TASK ITEM –
In the material below, find every line with "value" and pull it out.

RECORDS TO USE –

Lemma I1_accepted o browser i : accepted o -> normalizeMasqueBrowser (Ib o) (proto_of o) = Some browser ->
  masqueI1 o i = first_decoy (proto_of o) (domain_of o) browser i.
Proof.
  intros Ha Hb. pose proof (accepted_set o Ha) as Hu. destruct Ha as [Hi Hp Hd Hq _]. unfold AwgOptions.masqueI1.
  rewrite unset_dec, bool_decide_eq_false_2, Hi by done. cbn [negb bool_decide]. rewrite (bool_decide_eq_true_2 (@nil Z = [])) by done. cbn [negb].
  fold (proto_of o) (domain_of o). cbv zeta. rewrite (bool_decide_eq_false_2 (proto_of o = [])) by (intros E; rewrite E in Hp; revert Hp; by_eval).
  assert (negb (bool_decide (domain_of o = [])) && negb (validateMasqueDomain (domain_of o)) = false) as ->.
  { case_bool_decide as Hn; [done|]. by rewrite (Hd Hn). }
  rewrite Hb. done.
Qed.

(** Whatever is not refused is good. *)
Lemma I1_only_accepted o i : ~ unset o -> masqueI1 o i <> Err -> accepted o.
Proof.
  clear Hok Hmac Hint Hread Htotal Hvaried Hpublic gcm_Open t. intros Hu. unfold AwgOptions.masqueI1. rewrite unset_dec, bool_decide_eq_false_2 by done. fold (proto_of o) (domain_of o). cbv zeta.
  case_bool_decide as Hi; [cbn [negb]|done]. case_bool_decide as Hp; [done|].
  destruct (negb (bool_decide (domain_of o = [])) && negb (validateMasqueDomain (domain_of o))) eqn:Hd; [done|].
  destruct (normalizeMasqueBrowser (Ib o) (proto_of o)) as [browser|] eqn:Hb; [|done]. intros Hne.
  assert (proto_of o ∈ protocols /\ (proto_of o = str "quic" -> domain_of o <> [])) as [H1 H2].
  { revert Hne. cbn [try]. unfold bind, ok. unfold protocols. rewrite !elem_of_cons. repeat case_bool_decide; try done; naive_solver. }
  split; try done. intros Hdom. rewrite (bool_decide_eq_false_2 (domain_of o = [])) in Hd by done. cbn in Hd. by destruct (validateMasqueDomain _).
Qed.

Lemma yields_masquerade o :
  accepted o -> ToLower (TrimSpace (Ib o)) ∉ [str "chrome"; str "firefox"] -> yields t (masqueI1I2 o) (speaks (domain_of o) (proto_of o)).
Proof.
  intros Ha Hb. pose proof (domain_accepted o Ha) as Hdom. destruct (acc_browser o Ha) as [browser Hbr].
  assert (browser <> str "chrome" /\ browser <> str "firefox") as [Hc Hf].
  { unfold normalizeMasqueBrowser in Hbr. revert Hbr. cbv zeta. case_bool_decide as Hn; [by intros [= <-]|].
    case_bool_decide; [|done]. case_bool_decide; [|done]. intros [= <-]. rewrite !elem_of_cons in Hb. naive_solver. }
  assert (yields t (masqueI1 o) (fun i1 => i1 <> [] /\ (proto_of o = str "sip" \/ speaks (domain_of o) (proto_of o) (i1, [])))) as H1.
  { intros i. rewrite (I1_accepted o browser i Ha Hbr). revert i. change (yields t (first_decoy (proto_of o) (domain_of o) browser)
      (fun i1 => i1 <> [] /\ (proto_of o = str "sip" \/ speaks (domain_of o) (proto_of o) (i1, [])))).
    unfold first_decoy. case_bool_decide as Hq.
    { pose proof (acc_quic o Ha Hq) as Hne. rewrite bool_decide_eq_false_2 by done. destruct Hdom as [|[Hn _]%valid_domain]; [done|].
      eapply yields_weaken; [by apply yields_quic|]. rewrite Hq. cbv beta. tauto. }
    case_bool_decide as Hs; [eapply yields_weaken; [apply (yields_stun_decoy (domain_of o))|]; rewrite Hs; cbv beta; tauto|].
    case_bool_decide as Hdn; [eapply yields_weaken; [by apply (yields_dns (domain_of o))|]; rewrite Hdn; cbv beta; tauto|].
    case_bool_decide as Hsip; [|destruct Ha as [_ Hp _ _ _]; unfold protocols in Hp; rewrite !elem_of_cons, elem_of_nil in Hp; naive_solver].
    step yields_sip; [done|]. intros d [Hne _]. apply yields_ok. by split; [|left]. }
  unfold AwgOptions.masqueI1I2. step H1. intros i1 [Hne Hsp]. rewrite bool_decide_eq_false_2 by done. cbv zeta. fold (proto_of o) (domain_of o).
  case_bool_decide as Hsip.
  - rewrite Hsip. step yields_sip; [done|]. intros d [_ Hd]. by apply yields_ok.
  - apply yields_ok. by destruct Hsp.
Qed.
Definition padding_steps (o : AmneziaWGOptions) : step :=
  number_step (S1 o) (device_set (fun d n => set_paddings d n (sd_p_response d) (sd_p_cookie d) (sd_p_transport d))) >>>
  number_step (S2 o) (device_set (fun d n => set_paddings d (sd_p_init d) n (sd_p_cookie d) (sd_p_transport d))) >>>
  number_step (S3 o) (device_set (fun d n => set_paddings d (sd_p_init d) (sd_p_response d) n (sd_p_transport d))) >>>
  number_step (S4 o) (device_set (fun d n => set_paddings d (sd_p_init d) (sd_p_response d) (sd_p_cookie d) n)).

Definition header_step (value : list Z) (f : ipcSetDevice -> option MagicHeader.magicHeader -> ipcSetDevice) : step :=
  string_step value MagicHeader.newMagicHeader (device_set (fun d h => f d (Some h))).

Definition header_steps (x : chosen) : step :=
  header_step (c_h1 x) (fun d h => set_headers d h (sd_h_response d) (sd_h_cookie d) (sd_h_transport d)) >>>
  header_step (c_h2 x) (fun d h => set_headers d (sd_h_init d) h (sd_h_cookie d) (sd_h_transport d)) >>>
  header_step (c_h3 x) (fun d h => set_headers d (sd_h_init d) (sd_h_response d) h (sd_h_transport d)) >>>
  header_step (c_h4 x) (fun d h => set_headers d (sd_h_init d) (sd_h_response d) (sd_h_cookie d) h).

Definition decoy_steps (o : AmneziaWGOptions) (x : chosen) : step :=
  string_step (c_i1 x) ObfChain.newObfChain (chain_set 0) >>>
  string_step (c_i2 x) ObfChain.newObfChain (chain_set 1) >>>
  string_step (I3 o) ObfChain.newObfChain (chain_set 2) >>>
  string_step (I4 o) ObfChain.newObfChain (chain_set 3) >>>
  string_step (I5 o) ObfChain.newObfChain (chain_set 4).

Definition option_steps (o : AmneziaWGOptions) (x : chosen) : step :=
  junk_steps o >>> padding_steps o >>> header_steps x >>> decoy_steps o x >>>
  string_step (HeaderProtectionKey o) HeaderCipherKey_FromHex (device_set (fun d k => set_key d (Some k))) >>>
  string_step (ContentPaddingAddition o) MagicHeader.FromString (config_set c_addition) >>>
  string_step (RekeyAfterTime o) MagicHeader.FromString (config_set c_rekey) >>>
  flag_step (RandomTrailers o) (config_set (fun c b => c_wire c (w_trailers (wire c) b))) >>>
  flag_step (DisableCookie o) (config_set c_cookies).

Lemma applies_junk key n f :
  device_key key = true -> (forall d v e, handleDeviceLine d (str key) v e = junk_line v d f e) -> is_u32 n ->
  applies (number_kv key n) (number_step n (junk_set f)).
Proof.
  intros Hk Hl Hn. apply applies_number; [done|]. intros d e H0. unfold is_u in Hn. rewrite Hl. unfold junk_line, parsed, FormatInt.
  destruct (Z.ltb_spec n 0); [lia|]. rewrite Atoi_Format by lia. by destruct (Z.leb_spec n 0); [lia|].
Qed.

Lemma applies_padding key n f :
  device_key key = true -> (forall d v e, handleDeviceLine d (str key) v e = padding_line v (f d) e) -> is_u32 n ->
  applies (number_kv key n) (number_step n (device_set f)).
Proof.
  intros Hk Hl Hn. apply applies_number; [done|]. intros d e H0. unfold is_u in Hn. rewrite Hl. unfold padding_line, parsed, FormatInt.
  destruct (Z.ltb_spec n 0); [lia|]. rewrite Atoi_Format by lia. destruct (Z.ltb_spec n 0); [lia|]. cbn. by rewrite set_config_id.
Qed.

Lemma applies_header key v f :
  device_key key = true -> (forall d v e, handleDeviceLine d (str key) v e = header_line v (f d) e) ->
  applies (string_kv key v) (header_step v f).
Proof.
  intros Hk Hl. apply applies_string; [done|]. intros d e. rewrite Hl. unfold header_line, parsed.
  destruct (MagicHeader.newMagicHeader v); [|done]. cbn. by rewrite set_config_id.
Qed.

Lemma applies_chain key v i :
  device_key key = true -> (forall d v e, handleDeviceLine d (str key) v e = chain_line v d i e) ->
  applies (string_kv key v) (string_step v ObfChain.newObfChain (chain_set i)).
Proof.
  intros Hk Hl. apply applies_string; [done|]. intros d e. rewrite Hl. unfold chain_line, parsed. by destruct (ObfChain.newObfChain v).
Qed.

Lemma applies_options o x : Forall is_u32 (numbers o) -> applies (option_kvs o x) (option_steps o x).
Proof.
  unfold numbers. rewrite !list.Forall_cons. intros (? & ? & ? & ? & ? & ? & ? & _). unfold option_kvs, option_steps.
  repeat apply applies_app.
  all: first [by apply applies_junk | by apply applies_padding | by apply applies_header | by apply applies_chain | idtac].
  - apply applies_string; [done|]. intros d e.
    change (handleDeviceLine d (str "header_protection_key") ?v e) with (parsed (HeaderCipherKey_FromHex v) (fun k => done (set_key d (Some k))) e).
    unfold parsed. destruct (HeaderCipherKey_FromHex _); [|done]. cbn. by rewrite set_config_id.
  - apply applies_string; [done|]. intros d e.
    change (handleDeviceLine d (str "content_padding_addition") ?v e) with
      (parsed (MagicHeader.FromString v) (fun r => let* _ := with_config (fun c => c_addition c r) in done d) e).
    unfold parsed. by destruct (MagicHeader.FromString _).
  - apply applies_string; [done|]. intros d e.
    change (handleDeviceLine d (str "rekey_after_time") ?v e) with
      (parsed (MagicHeader.FromString v) (fun r => let* _ := with_config (fun c => c_rekey c r) in done d) e).
    unfold parsed. by destruct (MagicHeader.FromString _).
  - apply applies_flag; [done|]. by intros d e [].
  - apply applies_flag; [done|]. by intros d e [].
Qed.

(** *** The state after the lines *)

Ltac next_field h :=
  match goal with
  | |- context [mbind _ (field ?v ?p)] => destruct (field v p) as [h|]; [cbn [mbind option_bind] | done]
  end.

Lemma junk_result o d c : junk c = mkJunk 0 0 0 -> junk_steps o (d, c) = Some (d, c_junk c (mkJunk (Jc o) (Jmin o) (Jmax o))).
Proof.
  destruct c. cbn. intros ->. unfold junk_steps, seq, number_step. cbn [mbind option_bind].
  by destruct (Z.eqb_spec (Jc o) 0) as [->|], (Z.eqb_spec (Jmin o) 0) as [->|], (Z.eqb_spec (Jmax o) 0) as [->|].
Qed.

Lemma padding_result o c : padding_steps o (blank, c) = Some (set_paddings blank (S1 o) (S2 o) (S3 o) (S4 o), c).
Proof.
  unfold padding_steps, seq, number_step. cbn [mbind option_bind].
  by destruct (Z.eqb_spec (S1 o) 0) as [->|], (Z.eqb_spec (S2 o) 0) as [->|], (Z.eqb_spec (S3 o) 0) as [->|], (Z.eqb_spec (S4 o) 0) as [->|].
Qed.

Lemma header_result x d c : set_headers d None None None None = d ->
  header_steps x (d, c) =
    (h1 ← field (c_h1 x) MagicHeader.newMagicHeader; h2 ← field (c_h2 x) MagicHeader.newMagicHeader;
     h3 ← field (c_h3 x) MagicHeader.newMagicHeader; h4 ← field (c_h4 x) MagicHeader.newMagicHeader;
     Some (set_headers d h1 h2 h3 h4, c)).
Proof.
  intros <-. unfold header_steps, header_step, seq, string_step.
  next_field h1. next_field h2. next_field h3. next_field h4. by destruct h1, h2, h3, h4.
Qed.

Lemma decoy_result o x d c : ipackets c = repeat None 5 ->
  decoy_steps o x (d, c) =
    (i1 ← field (c_i1 x) ObfChain.newObfChain; i2 ← field (c_i2 x) ObfChain.newObfChain; i3 ← field (I3 o) ObfChain.newObfChain;
     i4 ← field (I4 o) ObfChain.newObfChain; i5 ← field (I5 o) ObfChain.newObfChain;
     Some (d, c_ipackets c [i1; i2; i3; i4; i5])).
Proof.
  destruct c. cbn [ipackets]. intros ->. unfold decoy_steps, seq, string_step.
  next_field i1. next_field i2. next_field i3. next_field i4. next_field i5. by destruct i1, i2, i3, i4, i5.
Qed.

SOLUTION FOR THIS TASK –
Definition header_step (value : list Z) (f : ipcSetDevice -> option MagicHeader.magicHeader -> ipcSetDevice) : step :=
  string_step value MagicHeader.newMagicHeader (device_set (fun d h => f d (Some h))).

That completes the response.